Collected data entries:
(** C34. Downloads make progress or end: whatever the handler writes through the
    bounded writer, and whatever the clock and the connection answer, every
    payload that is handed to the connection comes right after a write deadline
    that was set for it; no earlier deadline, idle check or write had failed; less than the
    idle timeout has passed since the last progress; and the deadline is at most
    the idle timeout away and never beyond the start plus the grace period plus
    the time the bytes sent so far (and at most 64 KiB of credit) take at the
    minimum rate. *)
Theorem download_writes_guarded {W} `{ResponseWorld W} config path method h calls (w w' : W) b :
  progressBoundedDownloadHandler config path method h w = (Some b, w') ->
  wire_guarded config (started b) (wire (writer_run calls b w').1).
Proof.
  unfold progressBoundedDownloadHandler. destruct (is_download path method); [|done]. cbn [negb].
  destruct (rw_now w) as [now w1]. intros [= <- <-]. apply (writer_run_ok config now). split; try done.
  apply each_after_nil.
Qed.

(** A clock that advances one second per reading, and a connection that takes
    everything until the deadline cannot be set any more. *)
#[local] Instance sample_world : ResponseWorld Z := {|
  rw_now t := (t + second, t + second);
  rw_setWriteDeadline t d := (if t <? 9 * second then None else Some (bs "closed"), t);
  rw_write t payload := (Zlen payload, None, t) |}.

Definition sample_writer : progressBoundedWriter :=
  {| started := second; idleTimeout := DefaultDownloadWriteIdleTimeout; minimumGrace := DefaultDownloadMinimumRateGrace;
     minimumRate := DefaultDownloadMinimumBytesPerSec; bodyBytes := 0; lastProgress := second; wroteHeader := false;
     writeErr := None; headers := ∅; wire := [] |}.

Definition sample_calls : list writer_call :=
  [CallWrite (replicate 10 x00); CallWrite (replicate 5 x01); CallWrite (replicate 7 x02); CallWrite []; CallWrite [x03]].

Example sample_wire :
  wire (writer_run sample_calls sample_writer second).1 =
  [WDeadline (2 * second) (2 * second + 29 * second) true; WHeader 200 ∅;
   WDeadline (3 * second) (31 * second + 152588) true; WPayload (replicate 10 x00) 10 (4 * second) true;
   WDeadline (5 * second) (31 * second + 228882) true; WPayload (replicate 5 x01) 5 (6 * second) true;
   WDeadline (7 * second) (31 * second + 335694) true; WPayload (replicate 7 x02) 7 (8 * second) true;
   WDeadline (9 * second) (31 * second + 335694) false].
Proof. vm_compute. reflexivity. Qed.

* * *

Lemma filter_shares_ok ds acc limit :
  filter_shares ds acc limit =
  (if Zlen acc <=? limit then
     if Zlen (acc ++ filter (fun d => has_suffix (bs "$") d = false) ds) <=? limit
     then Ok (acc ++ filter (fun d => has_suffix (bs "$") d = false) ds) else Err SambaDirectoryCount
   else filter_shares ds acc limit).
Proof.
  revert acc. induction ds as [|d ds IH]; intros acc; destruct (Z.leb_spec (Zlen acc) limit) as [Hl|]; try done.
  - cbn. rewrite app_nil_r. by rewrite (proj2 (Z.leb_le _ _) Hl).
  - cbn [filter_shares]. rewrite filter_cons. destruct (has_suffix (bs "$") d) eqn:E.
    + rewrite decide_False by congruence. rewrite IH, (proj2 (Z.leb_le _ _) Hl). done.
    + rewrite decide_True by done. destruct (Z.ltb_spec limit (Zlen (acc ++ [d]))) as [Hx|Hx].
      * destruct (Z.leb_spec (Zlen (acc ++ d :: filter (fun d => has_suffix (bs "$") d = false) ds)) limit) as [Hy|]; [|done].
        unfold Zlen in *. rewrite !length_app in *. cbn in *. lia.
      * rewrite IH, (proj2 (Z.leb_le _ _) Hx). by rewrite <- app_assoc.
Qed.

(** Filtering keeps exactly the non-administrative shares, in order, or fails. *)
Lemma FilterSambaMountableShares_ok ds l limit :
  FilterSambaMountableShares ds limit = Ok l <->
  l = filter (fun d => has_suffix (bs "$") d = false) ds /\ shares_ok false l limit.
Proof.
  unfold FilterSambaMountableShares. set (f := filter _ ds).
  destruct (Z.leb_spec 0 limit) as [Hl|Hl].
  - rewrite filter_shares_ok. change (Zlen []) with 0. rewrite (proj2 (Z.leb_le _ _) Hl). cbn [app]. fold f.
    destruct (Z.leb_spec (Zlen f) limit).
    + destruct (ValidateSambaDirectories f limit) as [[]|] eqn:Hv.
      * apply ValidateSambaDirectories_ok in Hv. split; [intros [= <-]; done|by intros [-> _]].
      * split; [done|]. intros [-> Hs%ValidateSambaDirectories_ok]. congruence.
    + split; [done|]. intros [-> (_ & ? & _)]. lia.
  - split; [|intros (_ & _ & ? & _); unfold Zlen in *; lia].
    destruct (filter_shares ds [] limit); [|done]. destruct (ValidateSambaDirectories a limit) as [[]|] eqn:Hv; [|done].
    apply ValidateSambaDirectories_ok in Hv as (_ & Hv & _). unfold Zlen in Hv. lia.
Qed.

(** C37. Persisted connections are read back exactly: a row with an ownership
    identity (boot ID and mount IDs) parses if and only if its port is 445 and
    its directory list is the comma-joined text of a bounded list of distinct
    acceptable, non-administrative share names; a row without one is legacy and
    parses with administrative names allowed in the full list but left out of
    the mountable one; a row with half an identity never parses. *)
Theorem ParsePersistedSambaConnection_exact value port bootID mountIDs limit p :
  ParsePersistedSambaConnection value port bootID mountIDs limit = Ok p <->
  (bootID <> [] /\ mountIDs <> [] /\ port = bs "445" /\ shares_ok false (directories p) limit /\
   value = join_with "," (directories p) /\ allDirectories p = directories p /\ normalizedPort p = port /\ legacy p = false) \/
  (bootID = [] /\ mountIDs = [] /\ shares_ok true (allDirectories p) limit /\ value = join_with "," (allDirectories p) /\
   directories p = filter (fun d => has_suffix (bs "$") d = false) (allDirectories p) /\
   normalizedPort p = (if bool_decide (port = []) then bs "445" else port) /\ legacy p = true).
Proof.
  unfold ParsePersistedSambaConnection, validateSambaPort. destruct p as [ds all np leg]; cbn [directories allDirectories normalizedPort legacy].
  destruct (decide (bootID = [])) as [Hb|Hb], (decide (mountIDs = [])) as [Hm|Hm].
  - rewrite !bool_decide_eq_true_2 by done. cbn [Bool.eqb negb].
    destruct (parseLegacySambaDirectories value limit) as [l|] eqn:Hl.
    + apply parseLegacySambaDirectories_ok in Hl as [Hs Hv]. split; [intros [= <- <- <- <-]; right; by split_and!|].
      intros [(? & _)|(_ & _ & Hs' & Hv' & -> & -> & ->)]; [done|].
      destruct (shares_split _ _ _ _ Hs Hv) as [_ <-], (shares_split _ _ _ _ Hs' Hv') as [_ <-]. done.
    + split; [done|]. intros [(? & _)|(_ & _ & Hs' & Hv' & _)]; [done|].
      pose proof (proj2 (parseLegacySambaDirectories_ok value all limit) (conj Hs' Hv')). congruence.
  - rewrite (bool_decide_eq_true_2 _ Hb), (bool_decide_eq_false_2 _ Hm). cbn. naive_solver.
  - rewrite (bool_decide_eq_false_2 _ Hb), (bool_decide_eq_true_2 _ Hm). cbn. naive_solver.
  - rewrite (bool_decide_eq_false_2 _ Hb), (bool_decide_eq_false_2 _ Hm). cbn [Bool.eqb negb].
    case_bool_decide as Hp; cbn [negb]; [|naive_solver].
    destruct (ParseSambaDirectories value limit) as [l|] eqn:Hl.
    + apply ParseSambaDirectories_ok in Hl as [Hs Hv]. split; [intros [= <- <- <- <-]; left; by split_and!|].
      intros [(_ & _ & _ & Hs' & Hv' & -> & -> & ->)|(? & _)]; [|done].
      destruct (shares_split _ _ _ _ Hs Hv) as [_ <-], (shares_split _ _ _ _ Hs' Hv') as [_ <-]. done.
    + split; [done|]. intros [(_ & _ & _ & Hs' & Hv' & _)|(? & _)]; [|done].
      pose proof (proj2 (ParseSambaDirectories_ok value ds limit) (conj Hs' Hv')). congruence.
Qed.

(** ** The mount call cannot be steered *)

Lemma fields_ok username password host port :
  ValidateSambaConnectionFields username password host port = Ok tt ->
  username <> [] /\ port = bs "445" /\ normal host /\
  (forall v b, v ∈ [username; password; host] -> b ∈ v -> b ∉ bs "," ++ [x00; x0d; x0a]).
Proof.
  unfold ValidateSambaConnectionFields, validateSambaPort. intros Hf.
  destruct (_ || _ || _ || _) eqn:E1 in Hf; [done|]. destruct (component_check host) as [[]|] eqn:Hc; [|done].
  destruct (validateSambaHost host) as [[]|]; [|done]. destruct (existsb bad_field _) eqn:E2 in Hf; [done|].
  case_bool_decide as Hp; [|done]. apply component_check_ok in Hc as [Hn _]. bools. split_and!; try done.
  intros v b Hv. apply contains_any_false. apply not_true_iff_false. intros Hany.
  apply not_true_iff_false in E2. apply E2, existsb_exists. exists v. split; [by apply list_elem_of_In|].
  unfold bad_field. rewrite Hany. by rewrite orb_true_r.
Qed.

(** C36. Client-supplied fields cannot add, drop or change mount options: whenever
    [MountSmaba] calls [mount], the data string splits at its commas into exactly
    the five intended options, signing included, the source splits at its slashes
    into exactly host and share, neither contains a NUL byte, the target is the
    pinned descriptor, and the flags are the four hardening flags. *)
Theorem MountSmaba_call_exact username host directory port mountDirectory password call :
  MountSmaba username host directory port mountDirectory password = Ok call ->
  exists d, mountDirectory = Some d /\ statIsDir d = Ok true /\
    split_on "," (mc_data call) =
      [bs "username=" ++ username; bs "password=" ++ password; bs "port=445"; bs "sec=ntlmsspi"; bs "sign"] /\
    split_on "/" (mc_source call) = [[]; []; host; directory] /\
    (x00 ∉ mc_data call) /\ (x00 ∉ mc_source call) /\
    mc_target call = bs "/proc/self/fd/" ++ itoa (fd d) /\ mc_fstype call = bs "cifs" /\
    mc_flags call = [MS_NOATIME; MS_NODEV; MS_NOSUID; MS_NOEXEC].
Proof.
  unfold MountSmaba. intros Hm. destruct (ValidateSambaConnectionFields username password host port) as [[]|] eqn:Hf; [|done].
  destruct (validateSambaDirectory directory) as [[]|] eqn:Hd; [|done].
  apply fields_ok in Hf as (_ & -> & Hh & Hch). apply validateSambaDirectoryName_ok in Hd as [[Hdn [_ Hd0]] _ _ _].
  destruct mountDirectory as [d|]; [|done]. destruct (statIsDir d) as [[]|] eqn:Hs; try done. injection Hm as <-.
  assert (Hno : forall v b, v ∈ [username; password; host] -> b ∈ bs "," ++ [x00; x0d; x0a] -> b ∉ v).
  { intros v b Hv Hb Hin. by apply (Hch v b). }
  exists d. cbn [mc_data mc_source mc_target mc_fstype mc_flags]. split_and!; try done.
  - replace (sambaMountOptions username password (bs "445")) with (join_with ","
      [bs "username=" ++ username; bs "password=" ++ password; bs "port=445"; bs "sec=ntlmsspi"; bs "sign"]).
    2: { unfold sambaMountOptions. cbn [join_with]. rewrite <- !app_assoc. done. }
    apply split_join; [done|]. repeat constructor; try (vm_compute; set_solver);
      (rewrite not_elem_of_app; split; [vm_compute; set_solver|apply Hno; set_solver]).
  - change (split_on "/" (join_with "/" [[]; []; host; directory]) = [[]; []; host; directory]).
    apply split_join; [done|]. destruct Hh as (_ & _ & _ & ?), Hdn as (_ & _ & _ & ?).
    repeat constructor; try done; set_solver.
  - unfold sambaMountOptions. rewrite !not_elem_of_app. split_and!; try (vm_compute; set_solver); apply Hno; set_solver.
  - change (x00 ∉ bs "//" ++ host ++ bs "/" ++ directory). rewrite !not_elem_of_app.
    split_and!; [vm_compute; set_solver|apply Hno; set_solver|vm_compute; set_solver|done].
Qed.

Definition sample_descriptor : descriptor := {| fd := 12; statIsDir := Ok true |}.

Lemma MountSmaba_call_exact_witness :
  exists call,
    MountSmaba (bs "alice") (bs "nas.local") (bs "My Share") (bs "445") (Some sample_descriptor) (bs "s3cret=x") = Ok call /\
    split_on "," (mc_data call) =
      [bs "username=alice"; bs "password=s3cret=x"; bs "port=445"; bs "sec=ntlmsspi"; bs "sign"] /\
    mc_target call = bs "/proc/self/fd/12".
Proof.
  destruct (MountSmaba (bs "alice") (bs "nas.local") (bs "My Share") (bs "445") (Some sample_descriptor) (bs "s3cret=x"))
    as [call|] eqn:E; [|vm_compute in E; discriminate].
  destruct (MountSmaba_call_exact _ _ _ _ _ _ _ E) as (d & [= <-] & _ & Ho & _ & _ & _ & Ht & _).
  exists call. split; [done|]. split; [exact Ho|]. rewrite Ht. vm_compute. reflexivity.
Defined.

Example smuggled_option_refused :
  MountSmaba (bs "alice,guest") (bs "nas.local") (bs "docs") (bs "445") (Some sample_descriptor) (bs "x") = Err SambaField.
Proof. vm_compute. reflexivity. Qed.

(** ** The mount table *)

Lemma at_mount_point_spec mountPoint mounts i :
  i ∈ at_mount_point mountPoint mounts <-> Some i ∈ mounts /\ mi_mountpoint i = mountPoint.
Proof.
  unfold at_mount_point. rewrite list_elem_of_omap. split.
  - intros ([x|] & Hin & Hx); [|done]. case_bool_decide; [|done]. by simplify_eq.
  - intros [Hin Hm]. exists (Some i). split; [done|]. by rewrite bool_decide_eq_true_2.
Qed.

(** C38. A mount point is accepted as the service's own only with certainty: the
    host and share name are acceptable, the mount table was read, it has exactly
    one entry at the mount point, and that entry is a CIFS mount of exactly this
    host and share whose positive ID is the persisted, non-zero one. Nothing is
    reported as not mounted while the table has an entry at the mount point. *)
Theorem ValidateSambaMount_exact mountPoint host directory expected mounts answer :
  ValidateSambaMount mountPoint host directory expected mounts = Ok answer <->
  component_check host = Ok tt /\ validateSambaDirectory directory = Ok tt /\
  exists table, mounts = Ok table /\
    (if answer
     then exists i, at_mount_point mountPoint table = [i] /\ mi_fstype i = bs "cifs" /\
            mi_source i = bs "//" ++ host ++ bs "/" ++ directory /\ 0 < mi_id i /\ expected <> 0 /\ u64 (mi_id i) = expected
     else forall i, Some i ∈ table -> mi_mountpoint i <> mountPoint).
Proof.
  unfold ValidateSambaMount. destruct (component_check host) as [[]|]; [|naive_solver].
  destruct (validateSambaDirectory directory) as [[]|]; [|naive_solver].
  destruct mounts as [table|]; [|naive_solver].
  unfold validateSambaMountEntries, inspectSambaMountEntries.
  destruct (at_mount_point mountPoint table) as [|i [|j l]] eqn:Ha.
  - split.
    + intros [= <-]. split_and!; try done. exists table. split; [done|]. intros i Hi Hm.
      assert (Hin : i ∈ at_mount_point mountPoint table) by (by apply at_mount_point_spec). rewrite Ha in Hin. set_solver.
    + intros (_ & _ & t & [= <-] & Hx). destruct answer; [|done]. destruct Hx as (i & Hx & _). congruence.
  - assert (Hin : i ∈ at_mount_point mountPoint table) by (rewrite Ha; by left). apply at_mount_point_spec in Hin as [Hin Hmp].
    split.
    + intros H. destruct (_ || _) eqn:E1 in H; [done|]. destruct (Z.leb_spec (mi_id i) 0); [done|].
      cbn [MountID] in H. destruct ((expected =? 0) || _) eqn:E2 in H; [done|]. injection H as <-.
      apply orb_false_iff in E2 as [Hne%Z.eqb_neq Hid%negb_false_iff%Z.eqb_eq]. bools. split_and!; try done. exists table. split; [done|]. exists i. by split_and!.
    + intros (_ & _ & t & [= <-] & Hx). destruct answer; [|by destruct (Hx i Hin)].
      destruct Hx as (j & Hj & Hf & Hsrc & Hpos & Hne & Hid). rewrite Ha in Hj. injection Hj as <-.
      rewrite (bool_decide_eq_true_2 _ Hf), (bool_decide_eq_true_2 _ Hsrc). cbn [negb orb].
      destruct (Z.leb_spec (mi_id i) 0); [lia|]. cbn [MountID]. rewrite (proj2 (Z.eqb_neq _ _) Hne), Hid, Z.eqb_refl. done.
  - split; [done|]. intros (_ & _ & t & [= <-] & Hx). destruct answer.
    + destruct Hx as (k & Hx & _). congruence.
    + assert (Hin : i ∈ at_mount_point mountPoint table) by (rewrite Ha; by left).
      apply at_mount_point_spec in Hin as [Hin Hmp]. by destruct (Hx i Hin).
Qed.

WHAT IS EXPECTED — What lines in the data above contain the word "ResponseWorld"? Copy them all.

ANSWER BOX —
Theorem download_writes_guarded {W} `{ResponseWorld W} config path method h calls (w w' : W) b :
#[local] Instance sample_world : ResponseWorld Z := {|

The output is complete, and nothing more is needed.